It seems like almost every septuagenarian actor is required to do at least one “grumpy old man” movie role in which its pretty typical for such a character to go from a cranky and surly old coot to a smiling, kindly grandfather with a young heart by the end of the film. Thankfully, in Robot and Frank director Jake Schreier and writer Christopher D. Ford, with a great performance by Frank Langella, find a way around that cliche by sticking the grumpy old man with… a robot pal.
Set in “the near future,” Frank (Langella) is one of those cranky old men who is affable in his demeanor for two reasons, both which set this character apart from typical “grumpy old men” characters: first, he is suffering from the early stages of Alzheimer’s, and second he is a former jewel thief who still feels compelled to shoplift trinkets because it’s all that he can do at this point. To help with the first problem, Frank’s son Hunter (James Marsden) gives his father a robot caretaker (voiced by Peter Sarsgaard), which Frank is initial opposed to using (Langella’s “Oh, f— this shit” in regard to the healthy meals the robot prepares is priceless). However, Frank soon bonds with the robot by teaching it all of his old burglary tricks. What follows is alternately exciting, funny, and heartbreaking as Frank embraces his former life feverishly while occasionally stopped by moments of confusion.

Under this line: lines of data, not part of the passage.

(** [Number(s)] on a string of digits, as the exact integer the digits
    write.  This is the value the code has up to [2^53]; above it the
    double of the code rounds, so the properties that depend on the value of
    an octet are stated for octets below [2^53]. *)
Definition NumberOfDigits (s : string) : Z :=
  match readDigits s 0 false with
  | Some n => n
  | None => 0
  end.

Fixpoint binaryOfPositive (p : positive) : string :=
  match p with
  | xH => "1"
  | xO q => binaryOfPositive q ++ "0"
  | xI q => binaryOfPositive q ++ "1"
  end.

(** [n.toString(2)] for a natural number [n]. *)
Definition toString2 (n : Z) : string :=
  match n with
  | Zpos p => binaryOfPositive p
  | _ => "0"
  end.

Fixpoint repeatChar (c : ascii) (n : nat) : string :=
  match n with
  | O => EmptyString
  | S k => String c (repeatChar c k)
  end.

(** [s.padStart(8, "0")] *)
Definition padStart8 (s : string) : string :=
  repeatChar "0" (8 - String.length s) ++ s.

(** [parts.join("")] *)
Definition joinEmpty (l : list string) : string :=
  fold_right String.append EmptyString l.

(** [parts.join(sep)] *)
Fixpoint join (sep : string) (l : list string) : string :=
  match l with
  | [] => EmptyString
  | [x] => x
  | x :: r => x ++ sep ++ join sep r
  end.

(** [String(n)] for an integer [n]. *)
Definition ofZ (n : Z) : string := NilZero.string_of_int (Z.to_int n).

End JsString.

Import JsString.

(** ** Available addresses of a subnet *)

(** The local [bits: number | null], with [NaN] kept apart from [null]. *)
Inductive Bits : Type :=
| BitsNull
| BitsNaN
| BitsNum (n : Z).

Definition bitsOfParse (r : option Z) : Bits :=
  match r with
  | Some n => BitsNum n
  | None => BitsNaN
  end.

(** The set bits of a dotted-decimal netmask:
    [bin.split("1").length - 1] over the joined, padded binary octets. *)
Definition maskBits (subnet : string) : Z :=
  let parts := map NumberOfDigits (split "." subnet) in
  let bin := joinEmpty (map (fun n => padStart8 (toString2 n)) parts) in
  Z.of_nat (List.length (split "1" bin)) - 1.

(** The three accepted forms, in the order the source tests them. *)
Definition subnetBits (subnet : string) : Bits :=
  if startsWithSlash subnet then bitsOfParse (parseInt (slice1 subnet))
  else if isDigitString subnet then bitsOfParse (parseInt subnet)
  else if isDottedQuad subnet then BitsNum (maskBits subnet)
  else BitsNull.

(** [getAvailableIPs]: [None] is the [null] result.  The guard
    [bits && bits >= 0 && bits <= 32] fails on [null], on [NaN] and on [0],
    which are the falsy values of [bits]. *)
Definition getAvailableIPs (subnet : string) : option Z :=
  match subnetBits subnet with
  | BitsNum bits =>
      if negb (bits =? 0) && (0 <=? bits) && (bits <=? 32)
      then Some (2 ^ (32 - bits) - 14)
      else None
  | _ => None
  end.

(** The three textual forms of a prefix length, as a caller writes them. *)
Definition slashForm (n : Z) : string := "/" ++ ofZ n.
Definition bareForm (n : Z) : string := ofZ n.

Definition maskValue (n : Z) : Z := 2 ^ 32 - 2 ^ (32 - n).

Definition maskForm (n : Z) : string :=
  let m := maskValue n in
  join "." [ofZ (m / 2 ^ 24 mod 256); ofZ (m / 2 ^ 16 mod 256);
            ofZ (m / 2 ^ 8 mod 256); ofZ (m mod 256)].

(** ** Data model *)

Inductive PlanType : Type :=
| Consumption
| Dedicated.

(** [type PlanChoice = PlanType | "Mix"] *)
Inductive PlanChoice : Type :=
| Plan (p : PlanType)
| Mix.

Definition planTypeName (p : PlanType) : string :=
  match p with
  | Consumption => "Consumption"
  | Dedicated => "Dedicated"
  end.

(** [AppInput]; [plan] and [baselineTouched] are optional fields. *)
Module AppInput.
Record t : Type := mk {
  name : string;
  cpu : Z;
  gpu : Z;
  ram : Z;
  minReplicas : Z;
  baselineReplicas : Z;
  replicas : Z;
  plan : option PlanType;
  baselineTouched : option bool
}.
End AppInput.

(** An entry of [DEDICATED_NODE_TYPES]. *)
Module NodeType.
Record t : Type := mk {
  name : string;
  cpu : Z;
  ram : Z;
  gpu : Z
}.
End NodeType.

Definition DEDICATED_NODE_TYPES : list NodeType.t :=
  [ NodeType.mk "D4" 4 16 0;
    NodeType.mk "D8" 8 32 0;
    NodeType.mk "D16" 16 64 0;
    NodeType.mk "D32" 32 128 0;
    NodeType.mk "E4" 4 32 0;
    NodeType.mk "E8" 8 64 0;
    NodeType.mk "E16" 16 128 0;
    NodeType.mk "E32" 32 256 0;
    NodeType.mk "NC24-A100" 24 220 1;
    NodeType.mk "NC48-A100" 48 440 2;
    NodeType.mk "NC96-A100" 96 880 4 ].

(** ** Numbers that may be infinite *)

(** The values [perNodeCapacity] can take: a quotient of integers, or what
    a division by zero gives. *)
Inductive xnum : Type :=
| NaN
| NegInfinity
| Fin (z : Z)
| Infinity.

(** [Math.floor(n / a)] *)
Definition floorDiv (n a : Z) : xnum :=
  if a =? 0 then
    if 0 <? n then Infinity else if n <? 0 then NegInfinity else NaN
  else Fin (n / a).

(** [Math.min] of two values. *)
Definition xmin (x y : xnum) : xnum :=
  match x, y with
  | NaN, _ | _, NaN => NaN
  | NegInfinity, _ | _, NegInfinity => NegInfinity
  | Infinity, v | v, Infinity => v
  | Fin a, Fin b => Fin (Z.min a b)
  end.
(** * BeatGuessr buzzer mode: a shallow embedding of [backend/buzzer.py]

    The module keeps two process-wide dictionaries, [rooms] and
    [player_sessions], and registers one handler per Socket.IO event.
    Every handler is embedded as a function from the global state (and the
    requesting connection [request.sid] plus the event payload) to an
    [Outcome]: the state after the handler, the effects it performed in
    order ([emit], [join_room], [leave_room]) and the exception it raised,
    if any.  [print] calls are not modelled, and neither is the [connect]
    handler, which only prints.

    Connection identities, room codes and names are strings; Python's
    truthiness tests on them ([if not room_code], [if existing_sid:],
    [if room["current_buzzer"]:]) are kept.  Scores and [max_score] are
    unbounded integers.  [room["players"]] keeps its insertion order;
    [rooms], [player_sessions], [locked_out] and [used_song_ids] are never
    iterated and are finite maps and sets.  What the random generator
    produces is an argument of the handler that uses it. *)

From Stdlib Require Import Ascii String Sorted.
From stdpp Require Import gmap strings list fin_maps.

Local Open Scope string_scope.
Local Open Scope Z_scope.

(** ** Python values *)

(** Truthiness of a [str]: only the empty string is falsy. *)
Definition str_truthy (s : string) : bool :=
  match s with
  | EmptyString => false
  | String _ _ => true
  end.

(** [o] is the result of an expression that is either [None] or a [str];
    [if o:] takes the branch when [o] is a non-empty string. *)
Definition opt_truthy (o : option string) : bool :=
  match o with
  | None => false
  | Some s => str_truthy s
  end.
(** * ecewo-fs: asynchronous file operations on top of libuv

    A shallow embedding of [ecewo-fs.c] / [ecewo-fs.h], and what holds of
    it: the bounds of the admission controller, the effect of the
    statistics calls, the bounded wait of [fs_cleanup], one callback per
    operation, the size ceiling, the error string, the order of the read
    chain, and a write followed by a read.

    - The process-wide [fs_state] registry is a record that the registry
      functions transform.
    - The operation engine (entry points and libuv completion handlers) is
      written in a small state monad over a [world]: the registry, the
      trace of externally visible calls (allocator, reactor, user
      callbacks, stderr), the allocator's outcomes and the reactor.
    - libuv and the file system behind it are external; they appear as the
      [Libuv] interface, with two instances: a scripted reactor that plays
      back arbitrary replies, and a small file store. *)

From Stdlib Require Import ZArith List String Bool Lia Strings.Byte.
From stdpp Require Import base gmap strings list.

Open Scope Z_scope.

(* ===================================================================== *)
(** * Machine integers *)
(* ===================================================================== *)

(** [int] is 32 bits wide, [uint64_t] and [size_t] 64 bits.  Arithmetic is
    on [Z] with the wrap-around written out. *)
Definition int_wrap (z : Z) : Z := (z + 2 ^ 31) mod 2 ^ 32 - 2 ^ 31.
Definition uint_wrap (z : Z) : Z := z mod 2 ^ 32.
Definition u64_wrap (z : Z) : Z := z mod 2 ^ 64.
Definition size_wrap (z : Z) : Z := z mod 2 ^ 64.

(** ecewo-fs.h, the defaults of the two configuration macros. *)
Definition ECEWO_FS_MAX_CONCURRENT_OPS : Z := 100.
Definition ECEWO_FS_MAX_FILE_SIZE : Z := 100 * 1024 * 1024.

(* ===================================================================== *)
(** * The registry: [fs_module_state_t] and [fs_stats_t] *)
(* ===================================================================== *)

Inductive uv_mutex_t : Type :=
| MutexNone        (* zero-initialised storage, uv_mutex_init not yet run *)
| MutexUnlocked
| MutexLocked
| MutexDestroyed.

Record fs_module_state_t : Type := mk_fs_state {
  active_operations : Z;      (* int *)
  peak_operations : Z;        (* int *)
  queued_operations : Z;      (* int *)
  total_reads : Z;            (* uint64_t *)
  total_writes : Z;           (* uint64_t *)
  total_bytes_read : Z;       (* uint64_t *)
  total_bytes_written : Z;    (* uint64_t *)
  failed_operations : Z;      (* int *)
  mutex : uv_mutex_t;
  initialized : bool
}.

(** [static fs_module_state_t fs_state = { 0 };] *)
Definition fs_state_zero : fs_module_state_t :=
  mk_fs_state 0 0 0 0 0 0 0 0 MutexNone false.

Record fs_stats_t : Type := mk_fs_stats {
  stats_active_operations : Z;
  stats_peak_operations : Z;
  stats_queued_operations : Z;
  stats_total_reads : Z;
  stats_total_writes : Z;
  stats_total_bytes_read : Z;
  stats_total_bytes_written : Z;
  stats_failed_operations : Z
}.

Definition with_active (v : Z) (s : fs_module_state_t) : fs_module_state_t :=
  mk_fs_state v (peak_operations s) (queued_operations s) (total_reads s)
    (total_writes s) (total_bytes_read s) (total_bytes_written s)
    (failed_operations s) (mutex s) (initialized s).

Definition with_peak (v : Z) (s : fs_module_state_t) : fs_module_state_t :=
  mk_fs_state (active_operations s) v (queued_operations s) (total_reads s)
    (total_writes s) (total_bytes_read s) (total_bytes_written s)
    (failed_operations s) (mutex s) (initialized s).

Definition with_total_reads (v : Z) (s : fs_module_state_t) : fs_module_state_t :=
  mk_fs_state (active_operations s) (peak_operations s) (queued_operations s) v
    (total_writes s) (total_bytes_read s) (total_bytes_written s)
    (failed_operations s) (mutex s) (initialized s).

Definition with_total_writes (v : Z) (s : fs_module_state_t) : fs_module_state_t :=
  mk_fs_state (active_operations s) (peak_operations s) (queued_operations s)
    (total_reads s) v (total_bytes_read s) (total_bytes_written s)
    (failed_operations s) (mutex s) (initialized s).

Definition with_total_bytes_read (v : Z) (s : fs_module_state_t) : fs_module_state_t :=
  mk_fs_state (active_operations s) (peak_operations s) (queued_operations s)
    (total_reads s) (total_writes s) v (total_bytes_written s)
    (failed_operations s) (mutex s) (initialized s).

Definition with_total_bytes_written (v : Z) (s : fs_module_state_t) : fs_module_state_t :=
  mk_fs_state (active_operations s) (peak_operations s) (queued_operations s)
    (total_reads s) (total_writes s) (total_bytes_read s) v
    (failed_operations s) (mutex s) (initialized s).

Definition with_failed (v : Z) (s : fs_module_state_t) : fs_module_state_t :=
  mk_fs_state (active_operations s) (peak_operations s) (queued_operations s)
    (total_reads s) (total_writes s) (total_bytes_read s)
    (total_bytes_written s) v (mutex s) (initialized s).

Definition with_mutex (v : uv_mutex_t) (s : fs_module_state_t) : fs_module_state_t :=
  mk_fs_state (active_operations s) (peak_operations s) (queued_operations s)
    (total_reads s) (total_writes s) (total_bytes_read s)
    (total_bytes_written s) (failed_operations s) v (initialized s).

Definition with_initialized (v : bool) (s : fs_module_state_t) : fs_module_state_t :=
  mk_fs_state (active_operations s) (peak_operations s) (queued_operations s)
    (total_reads s) (total_writes s) (total_bytes_read s)
    (total_bytes_written s) (failed_operations s) (mutex s) v.

Definition uv_mutex_lock (s : fs_module_state_t) : fs_module_state_t :=
  with_mutex MutexLocked s.
Definition uv_mutex_unlock (s : fs_module_state_t) : fs_module_state_t :=
  with_mutex MutexUnlocked s.
Definition uv_mutex_destroy (s : fs_module_state_t) : fs_module_state_t :=
  with_mutex MutexDestroyed s.

(** ** Lifecycle *)

(** What [fs_init] and [fs_cleanup] do besides changing [fs_state]. *)
Inductive lifecycle_event : Type :=
| LcStderr (fmt : string) (args : list Z)
| LcUnlock
| LcSleep (ms : Z)
| LcLock
| LcDestroy.

(** [fs_init]; [mutex_init_ok] says whether [uv_mutex_init] returns 0. *)
Definition fs_init (mutex_init_ok : bool) (s : fs_module_state_t)
  : Z * fs_module_state_t * list lifecycle_event :=
  if initialized s then (0, s, [])
  else if negb mutex_init_ok then
    (-1, s, [LcStderr "[ecewo-fs] Failed to initialize mutex\n" []])
  else (0, with_initialized true (with_mutex MutexUnlocked s), []).

(** The wait loop of [fs_cleanup]:
    [while (fs_state.active_operations > 0 && wait_count < 100) { unlock;
    uv_sleep(10); lock; wait_count++; }].
    [remaining] is [100 - wait_count].  While the lock is released other
    threads may change the registry: [others k] is what they do to it during
    the sleep of iteration [k]. *)
Fixpoint fs_cleanup_wait (others : nat -> fs_module_state_t -> fs_module_state_t)
    (wait_count remaining : nat) (s : fs_module_state_t)
  : fs_module_state_t * list lifecycle_event :=
  match remaining with
  | O => (s, [])
  | S remaining' =>
      if 0 <? active_operations s then
        let s1 := uv_mutex_unlock s in
        let s2 := others wait_count s1 in
        let s3 := uv_mutex_lock s2 in
        let '(s4, evs) := fs_cleanup_wait others (S wait_count) remaining' s3 in
        (s4, LcUnlock :: LcSleep 10 :: LcLock :: evs)
      else (s, [])
  end.

Definition fs_cleanup (others : nat -> fs_module_state_t -> fs_module_state_t)
    (s : fs_module_state_t) : fs_module_state_t * list lifecycle_event :=
  if negb (initialized s) then (s, [])
  else
    let s1 := uv_mutex_lock s in
    let '(s2, waited) := fs_cleanup_wait others 0 100 s1 in
    let warning :=
      if 0 <? active_operations s2 then
        [LcStderr "[ecewo-fs] Warning: %d operations still active during cleanup\n"
                  [active_operations s2]]
      else [] in
    let s3 := with_initialized false s2 in
    let s4 := uv_mutex_unlock s3 in
    let s5 := uv_mutex_destroy s4 in
    (s5, LcLock :: waited ++ warning ++ [LcUnlock; LcDestroy]).

(** ** Statistics *)

(** [fs_get_stats]: [stats] is the caller's struct behind the pointer, [None]
    for a null pointer; the result is that struct after the call. *)
Definition fs_get_stats (stats : option fs_stats_t) (s : fs_module_state_t)
  : option fs_stats_t * fs_module_state_t :=
  match stats with
  | None => (stats, s)
  | Some _ =>
      if negb (initialized s) then (stats, s)
      else
        let s1 := uv_mutex_lock s in
        let out :=
          mk_fs_stats (active_operations s1) (peak_operations s1)
            (queued_operations s1) (total_reads s1) (total_writes s1)
            (total_bytes_read s1) (total_bytes_written s1)
            (failed_operations s1) in
        (Some out, uv_mutex_unlock s1)
  end.

Definition fs_reset_stats (s : fs_module_state_t) : fs_module_state_t :=
  if negb (initialized s) then s
  else
    let s := uv_mutex_lock s in
    let s := with_total_reads 0 s in
    let s := with_total_writes 0 s in
    let s := with_total_bytes_read 0 s in
    let s := with_total_bytes_written 0 s in
    let s := with_failed 0 s in
    let s := with_peak 0 s in
    uv_mutex_unlock s.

One of the aspects I loved about the film is that even though it is set in the “near” future a lot of the technology recalls our vision of what the future was going to be like circa the 1980s. For example, Frank’s videotelephone is straight out of the 2015 scenes in Back to the Future Part II, and Robot recalls the birthday gift Rocky gives Paulie in Rocky IV. In addition, the library robot’s voice is a dead ringer for the voice of an old Speak & Spell (as E.T.: The Extraterrestrial made famous). These little touches, as well as Langella’s witty reactions to having a robot around, adds levity to a film that would’ve probably been a depressing aging drama if it were robot-less.
The film’s biggest flaw is its antagonist, Jake (Jeremy Strong), a “yuppie” Frank despises for buying the local library that he loves in order to make it more hip. Jake is immediately condescending and spiteful of Frank for reasons that aren’t clear, and though Strong can do irritating quite well it’s all laid on a little thick. The rest of the cast does so well with their parts — particularly Susan Sarandon as the librarian who is the target of Frank’s affection — that Strong sticks out. Even Liv Tyler, who hasn’t had a good part in years, holds her own as Frank’s distant altruistic daughter who is anti-robot, revealing an underlying theme of whether or not humanity is becoming too dependent on the gadgets that consume our lives these days.
At a brisk 90 minutes, Robot & Frank is a moving, fun film that deals with some important themes about aging and dependency without becoming heavy-handed or preachy. While I don’t think Robot will join the ranks of the iconic film robots, the little guy has undeniable screen presence and conveys a lot more emotion with just its voice than the entire cast of most reality shows. It all makes for a film that’s a lot more mainstream than the quirky plot suggests, and it’s definitely worth a look this summer if it gets a release in your area.